Bouclier, niches et paradis fiscaux, parachutes dorés et retraites chapeaux : guerrière et enfantine, cette énumération évoque les champs de bataille, les jeux d’enfants, Adam et Ève avant leur expulsion. L’hermétisme des anglicismes et plus encore des sigles cabalistiques, LBO, CDS, CDO, font des marchés financiers des sectes ésotériques. Ces langages codés contribuent à exclure la majorité des Français de la planète finance, qui est pourtant aussi la leur. Ces marchés dits libres, où l’on vend du vent au vent, invisibles et mystérieux, manipulent les milliards comme Dieu l’univers.
Le capitalisme financier apparaît comme une économie capricieuse, sans la maturité du renoncement nécessaire, ni même celle de l’ajournement provisoire. C’est une vision à courte vue. Ainsi, le néolibéralisme est un singulier retour d’âge par rapport à un capitalisme qui tenait compte des rapports de forces. Comme chez un enfant dont le surmoi en formation laisse encore passer les désirs fougueux et transgressifs, le système néolibéral apparaît comme puéril. Il recrute par la fascination du pouvoir, et singulièrement de celui que donne l’argent.

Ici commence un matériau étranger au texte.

(* ===== verification/StringCache.v ===== *)
(** * Interned strings: [world/stringCache.c]

    [agSC_get] answers for every string one address at which a copy of it stays for good: a string map
    over copies in a page allocator.  Memory is a map from addresses to bytes. *)
From S2P Require Import Prelude AgMap Memory.

(** Bytes written from an address on, and the string at an address. *)
Fixpoint write_bytes (m : gmap Z Z) (p : Z) (bs : list Z) : gmap Z Z :=
  match bs with [] => m | b :: bs' => write_bytes (<[p := b]> m) (p + 1) bs' end.
Fixpoint read_string (fuel : nat) (m : gmap Z Z) (p : Z) : outcome (list Z) :=
  match fuel with
  | O => NoFuel
  | S fuel' => b ← deref (m !! p); if b =? 0 then Ret [] else s ← read_string fuel' m (p + 1); Ret (b :: s)
  end.

(** The variables of the file once the cache is in use. *)
Record string_cache := mk_cache { sc_m : agmap (list Z); sc_h : heap; sc_mem : gmap Z Z }.

Section Cache.
Context (malloc : list (Z * Z) -> Z -> Z).

(** [str] is a string without its terminating zero. *)
Definition agSC_get (sc : option string_cache) (str : list Z) (len : Z) : outcome (string_cache * Z) :=
  sc ← match sc with
       | Some sc => Ret sc
       | None => h ← _agMH_new malloc [] 4096; Ret (mk_cache _agMap_new h ∅)
       end;
  ptr ← _agMap_sp_get (sc_m sc) str;
  if ptr =? 0 then
    let len := if len =? 0 then zlen str else len in
    '(h, ptr) ← _agMH_alloc malloc (sc_h sc) (i32 (len + 1));
    if zlen str + 1 <? len then Undef
    else
      let text := take (Z.to_nat len) (str ++ [0]) in
      let mem := write_bytes (sc_mem sc) ptr (text ++ [0]) in
      key ← read_string (S (length text)) mem ptr;
      '(m, _) ← _agMap_sp_set (sc_m sc) key ptr;
      Ret (mk_cache m h mem, ptr)
  else Ret (sc, ptr).

(** The pages that are released. *)
Definition agSC_release (sc : option string_cache) : option string_cache * list Z :=
  (None, match sc with Some sc => _agMH_delete (sc_h sc) | None => [] end).

(** ** Strings in memory *)

(** The string [s] with its end is at [p]. *)
Definition text_at (m : gmap Z Z) (p : Z) (s : list Z) : Prop := forall i b, (s ++ [0]) !! i = Some b -> m !! (p + Z.of_nat i) = Some b.

Lemma write_other bs : forall m p a, a < p \/ p + zlen bs <= a -> write_bytes m p bs !! a = m !! a.
Proof.
  induction bs as [|b bs IH]; intros m p a Ha; [reflexivity|]. autorewrite with cserver in Ha. pose proof (zlen_nonneg bs). cbn [write_bytes].
  rewrite IH by lia. apply lookup_insert_ne. lia.
Qed.
Lemma write_there bs : forall m p i b, bs !! i = Some b -> write_bytes m p bs !! (p + Z.of_nat i) = Some b.
Proof.
  induction bs as [|x bs IH]; intros m p i b Hi; [discriminate|]. cbn [write_bytes]. destruct i as [|i].
  - injection Hi as ->. rewrite write_other by lia. replace (p + Z.of_nat 0) with p by lia. apply lookup_insert_eq.
  - replace (p + Z.of_nat (S i)) with (p + 1 + Z.of_nat i) by lia. now apply IH.
Qed.

Lemma text_written m p s : text_at (write_bytes m p (s ++ [0])) p s.
Proof. intros i b Hi. now apply write_there. Qed.

Lemma text_kept m p s q bs : text_at m p s -> disjoint (q, zlen bs) (p, zlen s + 1) -> text_at (write_bytes m q bs) p s.
Proof.
  intros Ht Hd i b Hi. rewrite write_other; [now apply Ht|]. apply lookup_lt_Some in Hi. rewrite length_app in Hi. cbn in Hi.
  unfold disjoint in Hd. cbn [fst snd] in Hd. unfold zlen in *. lia.
Qed.

Lemma read_text s : forall m p fuel, 0 ∉ s -> text_at m p s -> (length s < fuel)%nat -> read_string fuel m p = Ret s.
Proof.
  induction s as [|x s IH]; intros m p fuel Hz Ht Hf; (destruct fuel as [|fuel]; [cbn in Hf; lia|]); cbn [read_string].
  - pose proof (Ht 0%nat 0 eq_refl) as Hp. rewrite Z.add_0_r in Hp. now rewrite Hp.
  - pose proof (Ht 0%nat x eq_refl) as Hp. rewrite Z.add_0_r in Hp. rewrite Hp. cbn [deref mbind outcome_bind].
    rewrite not_elem_of_cons in Hz. destruct (Z.eqb_spec x 0) as [E|E]; [destruct Hz; congruence|].
    rewrite (IH m (p + 1) fuel); [reflexivity|tauto| |cbn in Hf; lia]. intros i b Hi. specialize (Ht (S i) b Hi).
    now replace (p + 1 + Z.of_nat i) with (p + Z.of_nat (S i)) by lia.
Qed.

(** A string is determined by its address. *)
Lemma text_unique m p s t : 0 ∉ s -> 0 ∉ t -> text_at m p s -> text_at m p t -> s = t.
Proof.
  intros Hs Ht H1 H2. pose proof (read_text s m p (S (length s + length t)) Hs H1 ltac:(lia)) as E1.
  rewrite (read_text t m p (S (length s + length t)) Ht H2) in E1 by lia. congruence.
Qed.

(** ** The cache *)

Hypothesis malloc_new : forall pages n, 0 < n ->
  0 < malloc pages n /\ malloc pages n mod 4 = 0 /\ Forall (fun p => disjoint (malloc pages n, n) (page_block p)) pages.

Record cache_ok (sc : string_cache) (bs : list (Z * Z)) : Prop := {
  cko_map : map_ok (sc_m sc);
  cko_counted : counted (sc_m sc);
  cko_heap : heap_ok (sc_h sc) bs;
  cko_entry : forall s p, to_gmap (sc_m sc) !! s = Some p -> (0 ∉ s) /\ (p, zlen s + 1) ∈ bs /\ text_at (sc_mem sc) p s }.

(** Strings for which the cache is asked: without zero bytes and with a length an [int] holds. *)
Definition request_ok (r : list Z * Z) : Prop := (0 ∉ fst r) /\ zlen (fst r) < 2 ^ 31 - 5 /\ (snd r = 0 \/ snd r = zlen (fst r)).

Lemma start_ok : exists h, _agMH_new malloc [] 4096 = Ret h /\ cache_ok (mk_cache _agMap_new h ∅) [].
Proof.
  destruct (new_ok malloc malloc_new [] 4096 ltac:(lia)) as (h & Hn & Hok & _). exists h. split; [exact Hn|].
  destruct (agMap_new_ok (K := list Z)) as (Hm & Hc & Hg). constructor; cbn [sc_m sc_h sc_mem]; try assumption.
  intros s p Hp. rewrite Hg, lookup_empty in Hp. discriminate.
Qed.

(** The cache a call works on: a new one the first time. *)
Definition current_cache (sc : option string_cache) (cur : string_cache) : Prop :=
  match sc with Some sc => cur = sc | None => exists h, _agMH_new malloc [] 4096 = Ret h /\ cur = mk_cache _agMap_new h ∅ end.

Lemma get_spec_strings sc cur bs r : current_cache sc cur -> cache_ok cur bs -> request_ok r -> Z.of_nat (size (to_gmap (sc_m cur))) < 2 ^ 61 ->
  exists sc' bs' p, agSC_get sc (fst r) (snd r) = Ret (sc', p) /\ cache_ok sc' bs' /\
    to_gmap (sc_m sc') = <[fst r := p]> (to_gmap (sc_m cur)) /\ p <> 0 /\
    (forall q, to_gmap (sc_m cur) !! fst r = Some q -> p = q).
Proof.
  destruct r as [str len]. cbn [fst snd]. intros Hcur [Hm Hc Hh He] (Hz & Hl & Hlen) Hsize. cbn [fst snd] in *. unfold agSC_get.
  assert (Hsc : match sc with Some sc => Ret sc | None => h ← _agMH_new malloc [] 4096; Ret (mk_cache _agMap_new h ∅) end = Ret cur).
  { unfold current_cache in Hcur. destruct sc as [sc|]; [now subst|]. destruct Hcur as (h & -> & ->). reflexivity. }
  rewrite Hsc. cbn [mbind outcome_bind]. unfold _agMap_sp_get. rewrite agMap_get_spec by exact Hm. cbn [mbind outcome_bind].
  pose proof (zlen_nonneg str). destruct (to_gmap (sc_m cur) !! str) as [q|] eqn:Eq; cbn [from_option id].
  - destruct (He _ _ Eq) as (_ & Hin & _). destruct (hk_aligned _ _ Hh _ Hin) as (Hq & _). cbn in Hq. destruct (Z.eqb_spec q 0); [lia|].
    exists cur, bs, q. split; [reflexivity|]. split; [now constructor|]. split; [now rewrite insert_id|]. split; [lia|]. congruence.
  - cbn [Z.eqb]. assert (Hle : (if len =? 0 then zlen str else len) = zlen str) by (destruct Hlen as [->| ->]; [reflexivity|]; destruct (Z.eqb_spec (zlen str) 0); lia).
    rewrite Hle, i32_small by lia. destruct (alloc_ok malloc malloc_new _ _ (zlen str + 1) Hh) as (h' & p & -> & Hh' & _ & _); [lia|].
    cbn [mbind outcome_bind]. destruct (Z.ltb_spec (zlen str + 1) (zlen str)); [lia|].
    rewrite take_app_le, take_ge by (unfold zlen; lia). set (mem := write_bytes _ _ _).
    rewrite (read_text str) by (assumption || lia || apply text_written). cbn [mbind outcome_bind].
    destruct (sp_set_spec (sc_m cur) str p Hm Hc Hsize) as (m' & -> & Hm' & Hc' & Hg'). cbn [mbind outcome_bind].
    destruct (hk_aligned _ _ Hh' (p, zlen str + 1)) as (Hp & _); [left|]. cbn in Hp. destruct (Z.eqb_spec p 0); [lia|].
    exists (mk_cache m' h' mem), ((p, zlen str + 1) :: bs), p. split; [reflexivity|]. split; [|split; [exact Hg'|split; [lia|congruence]]].
    constructor; cbn [sc_m sc_h sc_mem]; try assumption. intros s q Hs. rewrite Hg' in Hs. apply lookup_insert_Some in Hs as [[<- <-]|[Hne Hs]].
    + split; [exact Hz|]. split; [left|]. apply text_written.
    + destruct (He s q Hs) as (Hzs & Hin & Ht). split; [exact Hzs|]. split; [now right|]. apply text_kept; [exact Ht|].
      destruct (hk_blocks _ _ Hh') as [Hd _]. rewrite list.Forall_forall in Hd. autorewrite with cserver. exact (Hd _ Hin).
Qed.

(** A sequence of calls, and the addresses they answer. *)
Fixpoint gets (sc : option string_cache) (reqs : list (list Z * Z)) : outcome (option string_cache * list Z) :=
  match reqs with
  | [] => Ret (sc, [])
  | r :: reqs' => '(sc, p) ← agSC_get sc (fst r) (snd r); '(sc, ps) ← gets (Some sc) reqs'; Ret (sc, p :: ps)
  end.

Lemma gets_spec reqs : forall sc cur bs, current_cache sc cur -> cache_ok cur bs -> (forall r, r ∈ reqs -> request_ok r) ->
  Z.of_nat (size (to_gmap (sc_m cur))) + zlen reqs < 2 ^ 61 ->
  exists sc' ps last bs', gets sc reqs = Ret (sc', ps) /\ current_cache sc' last /\ cache_ok last bs' /\ length ps = length reqs /\
    (forall s p, to_gmap (sc_m cur) !! s = Some p -> to_gmap (sc_m last) !! s = Some p) /\
    (forall i r p, reqs !! i = Some r -> ps !! i = Some p -> to_gmap (sc_m last) !! fst r = Some p).
Proof.
  induction reqs as [|r reqs IH]; intros sc cur bs Hcur Hok Hr Hs; cbn [gets].
  - exists sc, [], cur, bs. split; [reflexivity|]. split; [exact Hcur|]. split; [exact Hok|]. split; [reflexivity|]. split; [auto|]. intros i; discriminate.
  - autorewrite with cserver in Hs. pose proof (zlen_nonneg reqs).
    destruct (get_spec_strings sc cur bs r Hcur Hok (Hr r ltac:(left)) ltac:(lia)) as (sc' & bs' & p & -> & Hok' & Hg & Hp & Hq). cbn [mbind outcome_bind].
    destruct (IH (Some sc') sc' bs' eq_refl Hok') as (sc2 & ps & last & bs2 & -> & Hc2 & Hok2 & Hlen & Hkeep & Hans).
    + intros r' Hr'. apply Hr. now right.
    + assert (size (to_gmap (sc_m sc')) <= S (size (to_gmap (sc_m cur))))%nat; [|lia]. rewrite Hg.
      destruct (to_gmap (sc_m cur) !! fst r) as [q|] eqn:E; [rewrite map_size_insert_Some by eauto; lia|rewrite map_size_insert_None by exact E; lia].
    + exists sc2, (p :: ps), last, bs2. cbn [mbind outcome_bind length]. split; [reflexivity|]. split; [exact Hc2|]. split; [exact Hok2|]. split; [lia|]. split.
      * intros s q Hs'. apply Hkeep. rewrite Hg. destruct (decide (s = fst r)) as [->|Hne]; [rewrite lookup_insert_eq; f_equal; auto|].
        now rewrite lookup_insert_ne by congruence.
      * intros [|i] r' q Hi Hpi; cbn in Hi, Hpi; [|now apply (Hans i)]. injection Hi as <-. injection Hpi as <-. apply Hkeep. rewrite Hg. apply lookup_insert_eq.
Qed.

(** Interning works: over any sequence of requests for strings from the empty cache, the call answers the
    same address for two requests exactly when their strings are equal, no address is null, and at the end
    every address still holds its string, whatever was stored after it. *)
Theorem strings_interned reqs : (forall r, r ∈ reqs -> request_ok r) -> zlen reqs < 2 ^ 61 -> reqs <> [] ->
  exists sc ps, gets None reqs = Ret (Some sc, ps) /\ length ps = length reqs /\
    (forall i r p, reqs !! i = Some r -> ps !! i = Some p ->
      p <> 0 /\ text_at (sc_mem sc) p (fst r) /\
      forall j r' p', reqs !! j = Some r' -> ps !! j = Some p' -> p = p' <-> fst r = fst r').
Proof.
  intros Hr Hl Hne. destruct start_ok as (h & Hh & Hok). destruct (gets_spec reqs None _ [] (ex_intro _ h (conj Hh eq_refl)) Hok Hr)
    as (sc' & ps & last & bs & He & Hcur & Hok' & Hlen & _ & Hans).
  { cbn [sc_m]. rewrite (proj2 (proj2 (agMap_new_ok (K := list Z)))), map_size_empty. cbn. lia. }
  assert (Hsc : sc' = Some last).
  { destruct reqs as [|r reqs]; [congruence|]. destruct sc' as [sc'|]; [now rewrite Hcur|]. exfalso. cbn [gets] in He.
    apply bind_ret_inv in He as ([sc1 p] & _ & He). apply bind_ret_inv in He as ([sc2 ps'] & Hg & He). injection He as -> _.
    clear -Hg. revert sc1 ps' Hg. induction reqs as [|r reqs IH]; intros sc1 ps' Hg; cbn [gets] in Hg; [discriminate|].
    apply bind_ret_inv in Hg as ([sc2 p2] & _ & Hg). apply bind_ret_inv in Hg as ([sc3 ps3] & Hg & He). injection He as -> _. eauto. }
  subst sc'. exists last, ps. split; [exact He|]. split; [exact Hlen|]. intros i r p Hi Hp. pose proof (Hans i r p Hi Hp) as Hg.
  destruct (cko_entry _ _ Hok' _ _ Hg) as (Hz & Hin & Ht). split.
  { destruct (hk_aligned _ _ (cko_heap _ _ Hok') _ Hin) as (Hpos & _). cbn in Hpos. lia. }
  split; [exact Ht|]. intros j r' p' Hj Hp'. pose proof (Hans j r' p' Hj Hp') as Hg'. split; intros E; [|congruence].
  destruct (cko_entry _ _ Hok' _ _ Hg') as (Hz' & _ & Ht'). rewrite <- E in Ht'. exact (text_unique _ _ _ _ Hz Hz' Ht Ht').
Qed.
End Cache.

Definition sample_requests : list (list Z * Z) := [([97; 98], 0); ([], 0); ([97; 98], 2); ([97], 1)].

Lemma strings_interned_witness :
  (forall r, r ∈ sample_requests -> request_ok r) /\
  exists sc ps, gets bump_malloc None sample_requests = Ret (Some sc, ps) /\ ps !! 0%nat = ps !! 2%nat /\
    read_string 10 (sc_mem sc) (nth 0 ps 0) = Ret [97; 98].
Proof.
  assert (Hr : forall r, r ∈ sample_requests -> request_ok r).
  { intros r Hr. unfold sample_requests in Hr. rewrite !elem_of_cons in Hr.
    destruct Hr as [->|[->|[->|[->|Hr]]]]; [..|inversion Hr]; (split; [apply (bool_decide_unpack _); vm_compute; exact I|split; [vm_compute; reflexivity|cbn; tauto]]). }
  split; [exact Hr|]. destruct (strings_interned bump_malloc bump_malloc_new sample_requests Hr) as (sc & ps & Hg & _ & _); [vm_compute; reflexivity|discriminate|].
  exists sc, ps. split; [exact Hg|]. vm_compute in Hg. injection Hg as <- <-. split; reflexivity.
Defined.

L’absence d’accès à la culpabilité, dimension de l’immaturité et de la perversion narcissique, liée à cet inachèvement de la construction de l’individu, explique l’apparent cynisme des dominants et tout particulièrement de ceux qui émergent de manière brutale à l’occasion de ces réussites accélérées par la financiarisation de l’économie. La violence dans les rapports sociaux s’aggrave.
Début 2010, le fabricant de pneumatiques Continental a fermé son usine de Clairoix dans l’Oise, licenciant 1 120 salariés. La direction leur a proposé, comme sauvegarde de l’emploi, des postes en Tunisie à 137 euros par mois, provoquant l’indignation des travailleurs concernés.